Absolution feels good.

But what about teachers? Somehow, despite multitasking being impossible, they make it look possible. And this is the problem. Competence is a magnet: the more you show you can do, the longer your to-do list becomes. Of course, this is how teachers have ended up becoming the focal point of all government intervention: mental health, social care, safeguarding, childcare, financial assistance, legal advice, parenting classes, health advice … I could go on and fill the rest of this column with jobs now being funnelled through schools.

That the whole educational tower has not toppled over - as these roles have been added, Jenga-style, to a teacher’s core duties - is a huge credit to the teaching profession. For those who don’t want to see, this precarious situation is considered acceptable. But it really isn’t.

As Horvath explains, we aren’t built for task-switching of this nature. Every time our attention transfers, we pay a time penalty in which we recalibrate the brain to the new task. What’s more, these extra elements teachers are switching to are usually highly emotional and stressful - they stay with a teacher, sucking their attention away from whatever else needs doing.

What is lost in this arrangement? Sadly, it’s learning. Like the stressed-out parent, teachers have to say “in a minute”, “maybe later”, “I just need to …”, “maybe when I’ve done …” to teaching as they fight all the other fires. Has the coronavirus pandemic made that worse? No, it’s actually done us all a favour.
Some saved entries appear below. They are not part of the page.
(** Insertion stores the entry and its document. *)
Lemma insert_entry_spec c e :
  coherent c → (weight (workspace_root c) (<[pe_cache_key e := e]> (entries_by_hash c)) <= usize_max)%Z →
  let c' := insert_entry c e in
  coherent c' ∧ entries_by_hash c' = <[pe_cache_key e := e]> (entries_by_hash c) ∧
  latest_request_index c' = <[request_hash_of e := pe_cache_key e]> (latest_request_index c) ∧
  workspace_root c' = workspace_root c ∧ eviction_counters c' = eviction_counters c ∧
  persisted_sequence c' = persisted_sequence c.
Proof.
  intros Hc Hfit c'. destruct (forget_index_spec c (pe_cache_key e) Hc) as ((He & Hl & Hv & Hw & Hq & _) & Hi & Hd & Htot).
  pose proof Hfit as Hfit'. rewrite weight_insert in Hfit'.
  unfold c', insert_entry, index_entry in *. set (c1 := forget_index c (pe_cache_key e)) in *.
  set (c2 := set_latest _ _). change (workspace_root c2) with (workspace_root c1). rewrite Hw.
  set (d := build_recall_document e (workspace_root c)).
  assert (0 <= recall_total_doc_length c1)%Z as Hnn.
  { destruct Hi as (_ & _ & _ & _ & _ & _ & -> & Hdok). by apply total_nonneg. }
  destruct (build_recall_document_ok e (workspace_root c)) as [Hok Hlen]; [lia|]. fold d in Hok, Hlen.
  assert (Hkey : rd_cache_key d = pe_cache_key e) by apply build_key.
  assert (Hent : entries_by_hash c2 = <[pe_cache_key e := e]> (entries_by_hash c)) by (unfold c2; simpl; by rewrite He).
  assert (Hdocs : recall_docs (index_document c2 d) = (λ e, build_recall_document e (workspace_root c)) <$> entries_by_hash c2).
  { rewrite Hent, fmap_insert. simpl. change (recall_docs c2) with (recall_docs c1). rewrite Hkey, Hd, insert_delete_eq.
    by rewrite (co_docs c Hc). }
  assert (Hix : indexed (index_document c2 d)).
  { apply index_document_indexed; [done| |done|].
    - change (recall_docs c2) with (recall_docs c1). rewrite Hd, Hkey. apply lookup_delete_eq.
    - change (recall_total_doc_length c2) with (recall_total_doc_length c1). lia. }
  split_and!; [|done| |by rewrite <- Hw|done|done].
  - split; [| |done| |].
    + rewrite Hdocs. simpl. change (workspace_root c2) with (workspace_root c1). by rewrite Hw.
    + change (entries_by_hash (index_document c2 d)) with (entries_by_hash c2). rewrite Hent.
      apply map_Forall_insert_2; [done|]. apply (co_keys c Hc).
    + unfold average_of. rewrite Hdocs. change (recall_total_doc_length (index_document c2 d))
        with (saturating_add usize_max (recall_total_doc_length c2) (rd_doc_length d)). simpl. rewrite map_size_fmap.
      unfold cache_len. rewrite (bool_decide_eq_false_2 (<[_:=_]> _ = ∅)) by apply insert_non_empty.
      rewrite bool_decide_eq_false_2; [done|]. intros Hf. apply fmap_empty_inv in Hf. by apply insert_non_empty in Hf.
    + change (weight (workspace_root c1) (entries_by_hash c2) <= usize_max)%Z. by rewrite Hent, Hw.
  - unfold c2. simpl. by rewrite Hl.
Qed.

(** ** Removal *)

Lemma remove_entries_spec ks c :
  coherent c →
  let c' := foldl remove_entry c ks in
  coherent c' ∧ entries_by_hash c' = filter (λ kv : string * PacketCacheEntry, kv.1 ∉ ks) (entries_by_hash c) ∧
  workspace_root c' = workspace_root c ∧ eviction_counters c' = eviction_counters c ∧
  persisted_sequence c' = persisted_sequence c.
Proof.
  revert c. induction ks as [|k ks IH]; intros c Hc; simpl.
  - split_and!; [done| |done..]. symmetry. apply map_filter_id. intros k e _. simpl. set_solver.
  - destruct (IH (remove_entry c k) (remove_entry_coherent c k Hc)) as (Hc' & He & Hw & Hv & Ht).
    destruct (remove_entry_store c k) as (He' & Hw' & Hv' & Ht'). split_and!; [done| |congruence..].
    + rewrite He, He'. apply map_eq. intros k'. apply option_eq. intros e.
      rewrite !map_lookup_filter_Some, lookup_delete_Some. simpl. rewrite not_elem_of_cons. naive_solver.
Qed.

Lemma elem_of_keys_where p c k : k ∈ keys_where p c ↔ ∃ e, entries_by_hash c !! k = Some e ∧ p e = true.
Proof.
  unfold keys_where. rewrite elem_of_sort_by_cmp, list_elem_of_fmap. split.
  - intros ([k' e] & -> & He%elem_of_map_to_list). apply map_lookup_filter_Some in He as [He Hp]. simpl in *.
    exists e. split; [done|]. by apply Is_true_true.
  - intros (e & He & Hp). exists (k, e). split; [done|]. apply elem_of_map_to_list, map_lookup_filter_Some.
    split; [done|]. simpl. by rewrite Hp.
Qed.

Definition kept (p : PacketCacheEntry → bool) (m : gmap string PacketCacheEntry) : gmap string PacketCacheEntry :=
  filter (λ kv : string * PacketCacheEntry, p kv.2 = false) m.

Lemma filter_keys_where p c :
  filter (λ kv : string * PacketCacheEntry, kv.1 ∉ keys_where p c) (entries_by_hash c) = kept p (entries_by_hash c).
Proof.
  apply map_filter_ext. intros k e He. simpl. rewrite elem_of_keys_where. split.
  - intros Hn. apply not_true_iff_false. intros Hp. apply Hn. eauto.
  - intros Hp (e' & He' & Hp'). congruence.
Qed.

(** The requests that are indexed are those of the entries. *)
Definition canonical c : Prop := map_Forall (λ k e, request_hash_of e = k) (entries_by_hash c).
Definition latest_ok c : Prop := latest_request_index c = pe_cache_key <$> entries_by_hash c.

Lemma latest_fold (l : list (string * PacketCacheEntry)) latest h :
  NoDup l.*1 → Forall (λ ke, request_hash_of ke.2 = ke.1) l → Forall (λ ke, latest !! ke.1 = None) l →
  snd <$> foldl latest_step latest l !! h = if bool_decide (h ∈ l.*1) then Some h else snd <$> latest !! h.
Proof.
  revert latest. induction l as [|[k e] l IH]; intros latest Hnd Hreq Hnone; [done|].
  rewrite fmap_cons in *. cbn [foldl fst].
  apply NoDup_cons in Hnd as [Hk Hnd]. apply Forall_cons in Hreq as [He Hreq], Hnone as [Hn Hnone]. simpl in *.
  unfold latest_step at 2. cbn [fst snd]. rewrite He, Hn. rewrite IH; [|done|done|].
  - destruct (decide (h = k)) as [->|Hh].
    + rewrite (bool_decide_eq_false_2 (k ∈ l.*1)), (bool_decide_eq_true_2 (k ∈ k :: l.*1)) by set_solver.
      by rewrite lookup_insert_eq.
    + rewrite lookup_insert_ne by done. by rewrite (bool_decide_ext (h ∈ k :: l.*1) (h ∈ l.*1)) by set_solver.
  - rewrite Forall_forall in *. intros ke Hke. rewrite lookup_insert_ne; [by apply Hnone|]. intros ->. apply Hk.
    apply list_elem_of_fmap. eauto.
Qed.

Lemma rebuild_latest_ok c :
  map_Forall (λ k e, pe_cache_key e = k) (entries_by_hash c) → canonical c → latest_ok (rebuild_latest_request_index c).
Proof.
  intros Hk Hreq. unfold latest_ok, rebuild_latest_request_index. simpl. apply map_eq. intros h.
  rewrite lookup_fmap, latest_fold, lookup_fmap; [|apply NoDup_fst_map_to_list|..].
  - simpl. rewrite lookup_empty. destruct (entries_by_hash c !! h) as [e|] eqn:E; simpl.
    + rewrite bool_decide_eq_true_2; [by rewrite (Hk h e E)|]. apply list_elem_of_fmap. exists (h, e).
      by rewrite elem_of_map_to_list.
    + rewrite bool_decide_eq_false_2; [done|]. intros ([k e] & -> & H%elem_of_map_to_list)%list_elem_of_fmap. simpl in *. congruence.
  - apply Forall_forall. intros [k e] H%elem_of_map_to_list. by apply (Hreq k e).
  - apply Forall_forall. intros [k e] _. apply lookup_empty.
Qed.

Lemma remove_where_spec p reason c :
  coherent c →
  let c' := (remove_where p reason c).1 in
  coherent c' ∧ entries_by_hash c' = kept p (entries_by_hash c) ∧ (remove_where p reason c).2 = keys_where p c ∧
  workspace_root c' = workspace_root c ∧
  eviction_counters c' =
    match keys_where p c with [] => eviction_counters c
    | ks => add_evictions (eviction_counters c) reason (Z.of_nat (length ks)) end ∧
  persisted_sequence c' = persisted_sequence c ∧
  (canonical c → latest_ok c → latest_ok c').
Proof.
  intros Hc. destruct (remove_entries_spec (keys_where p c) c Hc) as (Hc' & He & Hw & Hv & Ht).
  rewrite filter_keys_where in He. unfold remove_where. destruct (keys_where p c) as [|k ks] eqn:E; cbn [fst snd]; [by split_and!|].
  set (c1 := foldl remove_entry c (k :: ks)) in *. unfold evict_reason.
  split_and!; [by apply coherent_counters, coherent_latest|done|done|done|by rewrite <- Hv|done|].
  intros Hcan _. apply (rebuild_latest_ok c1).
  - apply (co_keys c1 Hc').
  - unfold canonical. rewrite He. intros k' e' [He' _]%map_lookup_filter_Some. by apply Hcan.
Qed.
End Coherent.

(** ** The cache as a map *)

Section Refinement.
Context {ENV : CacheEnv}.

(** The operations of a client; [reuse] is what the reuse hook answers. *)
Inductive CacheOp : Type :=
| OpPut (target : string) (reducer_input : Json) (reuse : option string) (packets : list CachePacket) (metadata : Json) (at_unix : Z)
| OpEvict (ttl_secs now_unix : Z)
| OpPrune (request : ContextStorePruneRequest) (now_unix : Z).

Inductive CacheOut : Type :=
| OutStored (entry : PacketCacheEntry)
| OutEvicted (keys : list string)
| OutPruned (report : ContextStorePruneReport).

Definition run_op (c : PacketCache) (op : CacheOp) : PacketCache * CacheOut :=
  match op with
  | OpPut target input reuse packets metadata at_unix =>
      let '(c, e) := put_at c target (lookup_with_hooks (λ _ _ _, reuse) c target input) packets metadata at_unix in
      (c, OutStored e)
  | OpEvict ttl now => let '(c, keys) := evict_expired_entries_at ttl now c in (c, OutEvicted keys)
  | OpPrune request now => let '(c, report) := prune_at request now c in (c, OutPruned report)
  end.

(** The specification: the entries by request hash, and the counters. *)
Definition Store : Type := gmap string PacketCacheEntry * EvictionCounters.

Definition request_of (target : string) (input : Json) : string :=
  compute_request_hash target (compute_input_hash target input).

Definition spec_entry (m : gmap string PacketCacheEntry) target input reuse packets metadata at_unix : PacketCacheEntry :=
  mkEntry (request_of target input) target (compute_input_hash target input) at_unix packets metadata
    (mkDeltaReuse (match m !! request_of target input with None => reuse | Some _ => None end) None).

Definition removed_keys (p : PacketCacheEntry → bool) (m : gmap string PacketCacheEntry) : list string :=
  sort_by_cmp str_cmp (map_to_list (filter (λ e : string * PacketCacheEntry, p e.2) m)).*1.

Definition spec_remove (p : PacketCacheEntry → bool) (reason : EvictionReason) (s : Store) : Store * list string :=
  let keys := removed_keys p s.1 in
  ((kept p s.1, match keys with [] => s.2 | _ => add_evictions s.2 reason (Z.of_nat (length keys)) end), keys).

Definition spec_op (s : Store) (op : CacheOp) : Store * CacheOut :=
  match op with
  | OpPut target input reuse packets metadata at_unix =>
      let e := spec_entry s.1 target input reuse packets metadata at_unix in
      ((<[request_of target input := e]> s.1, s.2), OutStored e)
  | OpEvict ttl now => let '(s, keys) := spec_remove (expired_at ttl now) ExpiredTtl s in (s, OutEvicted keys)
  | OpPrune request now =>
      let '(s, keys) :=
        spec_remove (if pq_all request then λ _, true
                     else expired_at (default DEFAULT_PERSIST_TTL_SECS (pq_ttl_secs request)) now) ManualPrune s in
      (s, OutPruned (mkPruneReport (Z.of_nat (length keys)) (Z.of_nat (size s.1)) s.2))
  end.

Fixpoint run {S} (step : S → CacheOp → S * CacheOut) (s : S) (ops : list CacheOp) : S * list CacheOut :=
  match ops with
  | [] => (s, [])
  | op :: ops => let '(s, out) := step s op in let '(s, outs) := run step s ops in (s, out :: outs)
  end.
It has shone a huge spotlight on the issue. It’s not just lost learning that worries policymakers and the public, it’s the absence of the social function of schools, the protection they offer, the safety net they place under society.

So as schools begin to add to the key- worker children they have been teaching throughout lockdown, we all need to be cautious. Cautious about expectations - with the added fear and social- distancing requirements in schools, the rules of multitasking state learning will surely be a struggle. Cautious about how much more is added to a teacher’s already full roster. And cautious about teacher mental health: parents and policymakers alike need to be kind to teachers, look after their wellbeing and cherish them. And that’s not “maybe later” or “when this is all over”. It’s now. Procrastinate and we will all pay the price.